Concept Of Eugenics Is Still Alive And
Well
By James Donahue
Hitler’s dream of establishing a super Arian race of humans
in the years preceding World War II knocked the props out from under what was a popular social philosophy of that time known
as eugenics.
Prompted by the work of such researchers and writers as Charles
Darwin, Gregor Mendel and Charles Davenport, supporters of eugenics believed that through a “science” of heredity
and good breeding, it would be possible to eliminate defective and inferior types of people. The idea was that through careful
selective breeding, and sterilization of people deemed inferior either because of mental or inherited physical disabilities,
it would be possible to speed up human evolution.
Entire social organizations sprang up in the United States, in
the days after World War I, in which eugenics was presented as a mathematical science that could be used to predict the traits
and even the behaviors of humans. The goal was to create a perfect world in which controlled human breeding among people with
only the best genes would improve the species.
Thus groups like the Race Betterment Foundation and the American
Eugenics Society lobbied for laws, and promoted competitions among families to produce better children from the finest human
stock. The problem was that these groups not only promoted better breeding, but worked to prevent poor breeding. The effort
was made to keep people with undesirable traits in heritage, including mental retardation, epilepsy and diabetics, separate
from the others and when law allowed, prevented from reproducing.
It is said that sterilization programs were actually conducted
among retarded children and children from certain “undesirable” racial families to prevent them from ever having
children.
Hitler became interested in eugenics and as we all know, carried
it to the extreme. He used the theories to justify the extermination of not only Jews but a variety of other so-called “undesirable”
types of people, including the mentally challenged. Some believe the horror stories that emerged from Germany after that war
had a lot to do with the general loss of interest in eugenics as a social philosophy.
We believe the idea remains deeply embedded with us, even today,
but under a variety of new names and sciences. We moved from basic selective breeding to such concepts as prenatal testing
and screening, genetic counseling, birth control, in vitro fertilization and genetic engineering.
While the field of genetic engineering is showing great promise
in fields of body repair and correcting genetic deficiencies, it is offering dramatic new fields of medical treatment and
even a promise of longer healthier lives
There also appears to be a dark side to this new expanded era
of eugenic thinking. While making great strides for improved and healthier lives, it appears that these tools will be made
available to only a few wealthy and successful humans. And while this is happening, there also has been a movement designed
to eliminate hundreds of thousands, if not millions, of the so-called “undesirable” people, especially in third-world
and Islamic nations.
That the United States is actively engaged in fighting two wars
in Islamic Middle Eastern nations, without real justification, and that our forces extensively bombed Iraq with deadly depleted
uranium laced weaponry, suggests a form of sterilization within an entire nation. The fragments of the tons and tons of bombs,
bullets and shells left exploded and scattered over the countryside after four years of warfare has all but destroyed that
ancient Persian culture with radioactive waste.
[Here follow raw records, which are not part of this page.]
(* ===== verification/PathSpec.v ===== *)
(** * Path resolution refines the tree

    A path name is resolved in the abstract tree of a file system by following
    its components from a stack of directories: an entry is pushed, [..] pops,
    [.] does nothing.  [path_lookup] implements this resolution: it returns the
    object with one reference to its dentry and one to its mount, or the error
    of the first component that fails, and changes nothing else. *)

From S2P Require Import Prelude KString Kernel Links Inode InodeInv Dcache DcacheInv DcacheOps Walk.
From S2P Require Import Filesystems Super Mount Libfs Groups Namei LookupSpec Path Aufs AufsSpec.
From S2P Require Import AufsCreate AufsTree KernMount PathCount PathNames.

(** ** Resolution in the abstract tree *)

Fixpoint entry_named (name : bytes) (l : list (bytes * ptr)) : option ptr :=
  match l with
  | [] => None
  | (n, x) :: l' => if decide (n = name) then Some x else entry_named name l'
  end.

Definition dot : bytes := [46].
Definition dotdot : bytes := [46; 46].

(** [..] leaves the top of the stack, except at the root. *)
Definition up (st : list ptr) : list ptr :=
  match st with _ :: ((_ :: _) as anc) => anc | _ => st end.
#[local] Arguments up : simpl never.

(** The directories that the task may search. *)
Definition search (s : kstate) (x : ptr) : bool :=
  match dentries s !! x with
  | Some d => match inodes s !! d_inode d with Some i => may_exec (current s) i =? 0 | None => false end
  | None => false
  end.

(** One component, from the directory on top of the stack, which the task has to
    be allowed to search. *)
Definition astep (may : ptr → bool) (A : atree) (st : list ptr) (name : bytes) : Z + list ptr :=
  match st with
  | [] => inl ENOENT
  | cur :: _ =>
      match A !! cur with
      | Some (ADir _ l) =>
          if negb (may cur) then inl EACCES
          else if bool_decide (name = dot) then inr st
          else if bool_decide (name = dotdot) then inr (up st)
          else match entry_named name l with Some x => inr (x :: st) | None => inl ENOENT end
      | _ => inl ENOTDIR
      end
  end.

Fixpoint aresolve (may : ptr → bool) (A : atree) (st : list ptr) (names : list bytes) : Z + list ptr :=
  match names with
  | [] => inr st
  | name :: names' =>
      match astep may A st name with inl e => inl e | inr st' => aresolve may A st' names' end
  end.
Lemma wp_sys_unlink path : path_ok path → wp (sys_unlink vendored_iop path) denied s.
Proof.
  intros Hp. apply wp_make; [done|]. intros nd x anc kx l comp rest Hat. pose proof Hat as [_ Hx Hnd Hmnt Hty _ _].
  destruct (is_last_norm nd) eqn:Elast; simpl.
  2: { wp_step. wp_step. by eapply wp_release_denied. }
  destruct (settled_dir _ _ _ _ _ _ _ Hw x kx l Hx (held m x s)) as (xd0 & Hxd0 & Hi0); [done|].
  wp_step. wp_step. eapply wp_i_sem; [done..|]. wp_step.
  eapply wp_lookup_name; [done..|]. intros c t1 Hl.
  eapply wp_mono.
  { wp_step. eapply (wp_mono _ (unlinking x)).
    - destruct (IS_ERR c) eqn:Herr; [|by eapply wp_unlink_dentry].
      wp_step. destruct (looked_error _ _ _ _ _ _ _ Hw _ _ _ _ _ Hl Herr) as [H1 H2]. split; [done|by left].
    - intros [e p] t2 [He [[E0 Hst]|(i & b & [K1 K2 K3 K4 K5] & ->)]]; simpl in *.
      + destruct (settled_dir _ _ _ _ _ _ _ Hw x kx l Hx t2 Hst) as (xd & Hxd & Hi).
        wp_step. eapply wp_i_sem; [done..|]. rewrite E0. simpl. wp_run. exact (conj He Hst).
      + wp_step. destruct Hi0 as [xi0 Hi0]. destruct (iadj_lookup p 1 _ _ _ Hi0) as (i' & Hi' & _).
        eapply wp_i_sem; [exact Hnd|exact Hxd0|by exists i'|]. rewrite (proj2 (Z.eqb_neq _ _) K1). simpl. wp_step.
        eapply (wp_iput_adj p (i <| i_count ::= Z.add 1 |>) b); [done| |done|done|simpl; lia|].
        * simpl. by rewrite lookup_alter_eq, K2.
        * wp_step. split; [exact He|]. change (-1) with (- (1)). by rewrite iadj_cancel. }
  intros r t2 [Hr Ht2]. by eapply wp_release_denied.
Qed.
End calls.

(** *** link *)

Section two.
Context (dext iext : refs) (sb root : ptr) (A : atree) (m : ptr) (s : kstate) (cwd : list ptr).
Hypothesis Hw : walkable dext iext sb root A m s.
Hypothesis Hcwd : cwd_ok A root m cwd (current s).

(** The second walk of a call runs while the end of the first one is held, and
    the call gives it back. *)
Lemma wp_second nd y n t1 (error : Z) :
  A !! y = Some n → nd_dentry nd = y → nd_mnt nd = m → settled (held m y s) t1 →
  wp (path_release (nd_path nd) ;; mret error) (λ r t2, r = error ∧ settled s t2) t1.
Proof.
  intros Hy Hd Hm Hst. unfold nd_path. rewrite Hd, Hm. wp_step.
  eapply wp_mono; [by apply (wp_release_settled _ _ _ _ _ _ _ Hw y n)|].
  intros [] t2 Ht2. by wp_run.
Qed.

Lemma wp_sys_link from to :
  path_ok from → path_ok to → wp (sys_link vendored_iop from to) (denied s) s.
Proof.
  intros [Hf Hfs] Ht. unfold sys_link. wp_step.
  eapply wp_mono; [by apply (wp_path_lookup dext iext sb root A m s cwd)|].
  intros [e old] s' [Hpost _]. pose proof (start_chained _ _ _ _ _ _ _ _ Hw Hcwd from) as Hch.
  destruct (walk_target (search s) A 0 (start root cwd from) from) as [e'|y] eqn:Et; simpl in *.
  { destruct Hpost as [-> Hst]. destruct (walk_error_neg _ (walk_target_error _ _ _ _ _ _ Et)) as [He _].
    rewrite (proj2 (Z.eqb_neq _ 0)) by lia. by wp_run. }
  destruct Hpost as (-> & Hnd & ->). injection Hnd as Hm Hy. simpl.
  destruct (walk_target_some _ _ _ _ _ _ _ _ _ _ _ Hw Hch Et) as [n Hn].
  pose proof (walkable_held _ _ _ _ _ _ _ _ _ Hw Hn) as Hw1. set (s1 := held m y s) in *.
  wp_step. eapply (wp_parent _ _ _ _ _ _ _ cwd Hw1 Hcwd); [done| |].
  - intros e nd t1 He Hst. rewrite (proj2 (Z.eqb_neq e 0)) by lia. cbn [negb]. wp_step. wp_step.
    eapply wp_mono; [by eapply wp_second|]. intros r t2 [-> Hs2]. done.
  - intros nd x anc k l comp rest Hat. rewrite Hm, (ap_mnt Hat), (Z.eqb_refl m).
    cbn [negb Z.eqb]. wp_step. eapply wp_mono.
    { eapply (wp_create_refused _ _ _ _ _ _ _ _ Hw1); [done|]. intros c t1 dir di b d xd [].
      wp_step. apply rd_nd_dir0. rewrite Hy.
      destruct (walk_object _ _ _ _ _ _ _ Hw1 _ _ Hn) as (yd & yi & [[N1 _ N3 _ _ _] _ _ _ _ _ _ _]).
      destruct (rd_objects0 _ _ N1) as (yd' & Hyd & Eyd & _).
      eapply wp_vfs_link; [done|done|exact Hyd| |done]. intros _. rewrite Eyd, rd_inodes0. by exists yi. }
    intros r t1 [Hr Hst]. eapply wp_mono; [by eapply wp_second|]. intros r' t2 [-> Hs2]. done.
Qed.
End two.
That the world now is faced with claims of an oil shortage that
is forcing the price of fuel and consequently the distribution of essential things like food to overpopulated third world
nations suggests that massive famine is on the horizon. In many places it is already happening.
Was it all by design?
In 1974 the U.S. National Security Council under Henry Kissinger
produced a classified 200-page report that suggested population growth in the so-called “lesser developed” countries
was a threat to our national security. The plan included a covert plan to reduce populations in these countries through birth
control, war and famine.
What is scary about the Kissinger report is that Brent Scowcroft,
who replaced Kissinger as national security advisor, and then CIA Director George Bush (senior) and other top members of the
U.S. government were ordered to implement the plan.
Are we still in the process of forcing ourselves as a superior
race upon the rest of the world? Was this what the Iraq invasion was all about?